We are encouraged to be a lover of Unity and abandon separation. Separation can be motivated by ego trying to defend itself, make itself special or important, gain some advantage at the expense of others, or simply believe it’s ultimately autonomous and has no responsibility to life around it. The ego is not the ultimate unit of reality. We were all created from one soul. Our psyche shares elements with all of humanity. Every attribute of our consciousness and will comes from that One Source that we are doing our best to love and remember.
There are passages in this sohbet from the living tradition that has been informed by and inspired by a great line of human beings.

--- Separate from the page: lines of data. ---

Definition expired_experiments (st : experiment_state) (now : Z) : tx db (list (Id * experiment)) :=
  let cut := now - TERMINAL_WORK_RETENTION_MS in
  finished ← db_where experiments (λ x, (xp_state x === st) &&
    match xp_finishedAt x with Some t => (0 <? t) && (t <=? cut) | None => false end);
  legacy ← db_where experiments (λ x, (xp_state x === st) && is_none (xp_finishedAt x));
  mret (oldest (λ x, or_else 0 (xp_finishedAt x)) 100 finished ++
        filter (λ r : Id * experiment, (TERMINAL_WORK_RETENTION_MS <=? now - xp_createdAt r.2) = true)
          (take 100 legacy)).

Definition retain_experiments (now : Z) : tx db unit :=
  for_each TERMINAL_EXPERIMENT_STATES (λ st,
    old ← expired_experiments st now;
    for_each old (λ r : Id * experiment, db_delete experiments r.1)).

(** *** Slot repair *)

Definition count_slot (id : option Id) (m : gmap Id Z) : gmap Id Z :=
  match id with
  | None => m
  | Some id => <[id := or_else 0 (m !! id) + 1]> m
  end.

Definition expected_slots : tx db (gmap Id Z) :=
  jobRanges ← map_tx jobs_with [JAssigned; JRunning];
  currentAttempts ← active_attempts;
  currentExperiments ← active_experiments;
  mret (foldl (λ m id, count_slot id m) ∅
    ((jb_machineId ∘ snd <$> concat jobRanges) ++ (at_machineId ∘ snd <$> currentAttempts) ++
     (xp_machineId ∘ snd <$> currentExperiments))).

Definition repair_slot (expected : gmap Id Z) (acc : tally * Z) (r : Id * machine) : tx db (tally * Z) :=
  let '(ta, repaired) := acc in
  let expectedSlots := or_else 0 (expected !! r.1) in
  let currentSlots := or_else (mc_usedSlots r.2) (ta_slots ta !! r.1) in
  if currentSlots =? expectedSlots then mret acc
  else
    db_patch machines r.1 (λ d, d <| mc_usedSlots := expectedSlots |>) ≫= λ _,
    mret (ta <| ta_slots ::= <[r.1 := expectedSlots]> |>, repaired + 1).

(** *** The run *)

Record reconcile_result := ReconcileResult {
  rs_requeued : Z;
  rs_abandoned : Z;
  rs_expired : Z;
  rs_slotsRepaired : Z;
  rs_deliveriesRetried : Z;
}.

(** The recovery phase: everything up to retention. *)
Definition recover_work (now : Z) : tx db (list (Id * machine) * tally) :=
  assignedJobs ← jobs_with JAssigned;
  runningJobs ← jobs_with JRunning;
  queuedJobs ← jobs_with JQueued;
  cs ← active_commands;
  finishedCommands ← db_where commands (λ c, cm_status c === CFinished);
  liveAttempts ← active_attempts;
  liveExperiments ← active_experiments;
  ms ← machines_of (omap (jb_machineId ∘ snd) (assignedJobs ++ runningJobs ++ queuedJobs) ++
                    omap (at_machineId ∘ snd) liveAttempts ++
                    omap (xp_machineId ∘ snd) liveExperiments);
  let byId := map_of ms in
  let start := Tally (mc_usedSlots <$> byId) 0 0 0 in
  for_each (take 200 finishedCommands) (λ c : Id * command, db_delete commands c.1) ≫= λ _,
  ta ← fold_tx (reconcile_assigned now byId cs) start assignedJobs;
  ta ← fold_tx (reconcile_running now byId cs) ta runningJobs;
  ta ← fold_tx (reconcile_queued now) ta queuedJobs;
  ta ← fold_tx (reconcile_attempt now byId) ta liveAttempts;
  ta ← fold_tx (reconcile_experiment now byId) ta liveExperiments;
  mret (ms, ta).

Definition retain (now : Z) : tx db unit :=
  retain_registrations now ≫= λ _,
  retain_deliveries now ≫= λ _,
  retain_recoveries now ≫= λ _,
  retain_jobs now ≫= λ _,
  retain_attempts now ≫= λ _,
  retain_experiments now.

Definition reconcile (now : Z) : tx db reconcile_result :=
  work ← recover_work now;
  retain now ≫= λ _,
  expected ← expected_slots;
  repaired ← fold_tx (repair_slot expected) (work.2, 0) work.1;
  deliveries ← retryStalledDeliveries now;
  let ta := repaired.1 in
  when ((0 <? ta_requeued ta) || (0 <? ta_abandoned ta) || (0 <? ta_expired ta) || (0 <? repaired.2))
    (run_after (CallLegacyTryAssign 0) ≫= λ _, run_after CallAttemptTryAssign) ≫= λ _,
  orphanedRunners ← db_first runnerDeletions (λ _, true);
  when (is_some orphanedRunners) (run_after CallDrainRunnerDeletions) ≫= λ _,
  mret (ReconcileResult (ta_requeued ta) (ta_abandoned ta) (ta_expired ta) repaired.2
    (dr_retried deliveries)).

The Divine knowledge translates down to the level of ordinary human relationships. We learn the most perceptive are the most joyful, the most joyful are the most perceptive. Being perceptive is being aware of God’s gifts and striving to express God’s gifts.

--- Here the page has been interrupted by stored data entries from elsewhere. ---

Lemma started_patch_keep m a now :
  same_identity a (started_patch m a now a) ∧ at_state (started_patch m a now a) = Running ∧
  at_machineId (started_patch m a now a) = at_machineId a ∧
  at_jitConfig (started_patch m a now a) = at_jitConfig a ∧
  at_retirement (started_patch m a now a) =
    (if at_state a === Running then at_retirement a else None) ∧
  at_runnerCleanupPending (started_patch m a now a) =
    (if (at_state a === Running) || is_none (at_retirement a) then at_runnerCleanupPending a else None).
Proof.
  unfold started_patch, keepForJob, same_identity.
  case_bool_decide; destruct (at_retirement a) eqn:E0; simpl; rewrite ?E0; done.
Qed.

Lemma markJobStarted_moves m c now s u s' :
  E EvStart → markJobStarted m c now s = Done (u, s') → moves E s s'.
Proof.
  intros HS H. unfold markJobStarted in H. tx_bind_in H u1 s1 H1. apply reads_authorize in H1 as ->.
  tx_bind_in H e s1 H1. apply attempt_named_done in H1 as [-> He]. destruct e as [[i a]|]; [|done].
  destruct He as [Hi _]. case_bool_decide; simpl in H; [|done].
  destruct (terminal (at_state a)) eqn:Ht.
  - unfold when in H. case_match; [|injection H as _ <-; apply rtc_refl].
    apply db_patch_done in H as (d & Hd & ->). simplify_eq.
    apply rtc_once, (mv_keep E s i a); try done; [by left|]. intros []. by split.
  - apply db_patch_done in H as (d & Hd & ->). simplify_eq.
    destruct (started_patch_keep m a now) as (Hid & Hst & Hmc & Hj & Hr & Hcl).
    set (a' := started_patch m a now a) in *.
    assert (attempt_moves E a a') as Hmv.
    { unfold attempt_moves, phase_of. rewrite Hst, Hmc, Hr, Hcl. case_bool_decide as Hrun; simpl.
      - left. by rewrite Hrun.
      - right. exists EvStart. split_and!; [done|by intros ?|].
        pose proof (lc_start (at_state a) (at_machineId a) (rt_outcome <$> at_retirement a)
          (at_runnerCleanupPending a === Some true) Ht Hrun) as Hl.
        destruct (at_retirement a); exact Hl. }
    apply rtc_once, (mv_keep E s i a); try done.
    + apply (attempt_ok_step E); [done|..].
      * intros Haw. right. split; [|done]. revert Haw. unfold awaiting. rewrite Hst, Hr.
        case_bool_decide as Hrun; [by rewrite Hrun|done].
      * by rewrite Hst.
    + unfold holds. by rewrite Hst, Hmc, Ht.
    + unfold awaiting. rewrite Hst, Hr. case_bool_decide as Hrun; [by rewrite Hrun|done].
Qed.

Lemma markJobCompleted_moves m c now s u s' :
  E EvComplete → markJobCompleted m c now s = Done (u, s') → moves E s s'.
Proof.
  intros HC H. unfold markJobCompleted in H. tx_bind_in H u1 s1 H1. apply reads_authorize in H1 as ->.
  tx_bind_in H e s1 H1. apply attempt_named_done in H1 as [-> He]. destruct e as [[i a]|]; [|done].
  destruct He as [Hi _]. case_bool_decide; simpl in H; [|done].
  tx_bind_in H u2 s2 H2. tx_bind_in H u3 s3 H3. apply deleteAttemptSecret_done in H3 as ->.
  tx_bind_in H u4 s4 H4. apply db_patch_done in H4 as (d & Hd & ->).
  eapply moves_trans; [|by eapply inert_moves; [apply inert_run_after|]]. clear H.
  assert (attempt_moves E a (completed_patch m a)) as Hmv.
  { right. exists EvComplete. split_and!; [done|by intros ?|]. constructor. }
  assert (attempt_ok a → attempt_ok (completed_patch m a)) as Hok
    by (apply (attempt_ok_step E); [done|by left..]).
  unfold when in H2. destruct (terminal (at_state a)) eqn:Ht; simpl in H2.
  - injection H2 as _ <-. simpl in Hd. simplify_eq. apply rtc_once, mv_drop with a; try done.
    unfold holds. simpl. by rewrite Ht.
  - unfold releaseAttemptSlot in H2. rewrite releaseMachineSlot_run in H2. injection H2 as _ <-.
    simpl in Hd. simplify_eq. by apply rtc_once, mv_end.
Qed.

Lemma completeRunnerCleanup_moves profile n rid c now s b s' :
  E EvConfirm → E EvCleaned → completeRunnerCleanup profile n rid c now s = Done (b, s') → moves E s s'.
Proof.
  intros HF HC H. unfold completeRunnerCleanup in H. tx_bind_in H u1 s1 H1. apply reads_authorize in H1 as ->.
  tx_bind_in H e s1 H1. apply attempt_named_done in H1 as [-> He].
  destruct e as [[i a]|]; [|injection H as _ <-; apply rtc_refl]. destruct He as [Hi _].
  destruct (_ || _); [injection H as _ <-; apply rtc_refl|].
  case_bool_decide as Hp; simpl in H; [|injection H as _ <-; apply rtc_refl].
  destruct (isRetiring a) eqn:Hret.
  - tx_bind_in H u2 s2 H2. tx_bind_in H u3 s3 H3. injection H as _ <-.
    apply andb_true_iff in Hret as [_ Hon]. eapply (finishRetirement_moves E _ _ false) in H2 as [? _]; [|done..].
    eapply moves_trans; [done|]. by eapply inert_moves; [apply inert_run_after|].
  - tx_bind_in H u2 s2 H2. injection H as _ <-. apply db_patch_done in H2 as (d & Hd & ->). simplify_eq.
    assert (attempt_moves E a (clear_retirement a)) as Hmv.
    { right. exists EvCleaned. split_and!; [done|by intros ?|].
      apply (lc_cleaned _ _ _ _). unfold isRetiring in Hret. by destruct (at_retirement a). }
    apply rtc_once, (mv_keep E s i a); try done.
    + intros Ha. pose proof Ha as [_ Hj _]. revert Ha. apply (attempt_ok_step E); [done|..].
      * intros Haw. left. apply Hj. revert Haw. unfold awaiting. simpl. by destruct (at_state a), (at_retirement a).
      * intros. by right.
    + unfold awaiting. simpl. by destruct (at_state a).
Qed.
End controller.

(** ** Profiles, heartbeats and leases *)

Lemma profiles_move E (f : table profile → table profile) s :
  E EvProfile → (profiles_ok s → profiles_ok (s <| profiles ::= f |>)) → moves E s (s <| profiles ::= f |>).
Proof. intros HE Hp. by apply rtc_once, MvProfiles. Qed.

Lemma profiles_ok_set s i p : 0 < pf_vcpus p ∧ 0 < pf_memoryMiB p →
  profiles_ok s → profiles_ok (s <| profiles ::= t_set i p |>).
Proof. intros Hp Hs j q. simpl. rewrite lookup_insert_Some. intros [[<- <-]|[_ Hj]]; eauto. Qed.

Lemma profiles_ok_add s p : 0 < pf_vcpus p ∧ 0 < pf_memoryMiB p →
  profiles_ok s → profiles_ok (s <| profiles ::= t_add p |>).
Proof. intros Hp Hs j q. simpl. rewrite lookup_insert_Some. intros [[<- <-]|[_ Hj]]; eauto. Qed.

Lemma registerProfile_moves E a c now s r s' :
  E EvProfile → E EvRetire → E EvRequeue → 0 < ra_vcpus a ∧ 0 < ra_memoryMiB a →
  registerProfile a c now s = Done (r, s') → moves E s s'.
Proof.
  intros HP HR HQ Hpos H. unfold registerProfile in H. tx_bind_in H u1 s1 H1. apply reads_authorize in H1 as ->.
  tx_bind_in H u2 s1 H2.
  assert (s1 = s) as -> by (destruct c; [by apply reads_requireControllerToken in H2|by injection H2]).
  tx_bind_in H old s1 H1. apply reads_profile_named in H1 as ->. cbv zeta in H.
  tx_bind_in H cf s1 H1. apply reads_introduced in H1 as ->.
  destruct (cf.1) as [|x l]; [|injection H as _ <-; apply rtc_refl].
  tx_bind_in H pid s1 H1. tx_bind_in H u3 s2 H3. injection H as _ <-.
  assert (moves E s s1) as Hm1.
  { destruct old as [[i p]|].
    - tx_bind_in H1 u4 s3 H4. injection H1 as _ <-. apply db_patch_done in H4 as (d & _ & ->).
      by apply (profiles_move E), profiles_ok_set.
    - injection H1 as _ <-. by apply (profiles_move E), profiles_ok_add. }
  eapply moves_trans; [exact Hm1|]. unfold when in H3.
  destruct (_ !== _); [|injection H3 as _ <-; apply rtc_refl].
  tx_bind_in H3 sp s3 H4. injection H4 as _ <-. tx_bind_in H3 u4 s4 H4.
  eapply moves_trans; [|by eapply inert_moves; [apply inert_run_after|]].
  destruct sp as [p|]; [|injection H4 as _ <-; apply rtc_refl].
  tx_bind_in H4 u5 s5 H5. injection H4 as _ <-. by eapply retireOffPinForProfile_moves.
Qed.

The Meaning of Sainthood from The Book of Character suggests that embodying the Names of God allows one to be sovereign of one’s nafs. Human-ness is exemplified purposefully. There will be wrath when there is supposed to be wrath, silence when there is supposed to be silence. The whole range of responses is available. There is discernment to know that a response is correct. We recognize “There is no power or agency but with God.” When we sometimes feel our incapacity Mevlana says “Know there’s an Incapacitator.” One can develop sovereignty–a mastery that appropriately wields Divine attributes in relationships, transactions and unexpected circumstances–while knowing where its Source lies. Mevlana encourages us–urges us–toward becoming fully human.
Passages on courtesy and chivalry from the Book of Character persuasively convey the beauty of being so human, so basic and so precious. Five things express the beauty of a being: when the poor appear rich; when the hungry appear satisfied; when those with heavy hearts appear joyful; when love is shown to an enemy; when feebleness does not appear despite fasting the whole day and praying the whole night.
A list Charles Upton compiled from his reading and studies called the Virtues of the Fatah or young knight provides encouragement and a little bit of light to shine on our lives.
Shams’ story, The Carnelian, speaks strongly of the love of worship and its effects on a pure heart. The word for blood in Persian, dem, means three things: blood, breath and moment. The word boom means this. There is a beautiful story in the sohbet where the Sufi phrase— Dem boom, dem boom, dem boom, dem dem boom, dem boom, dem is used.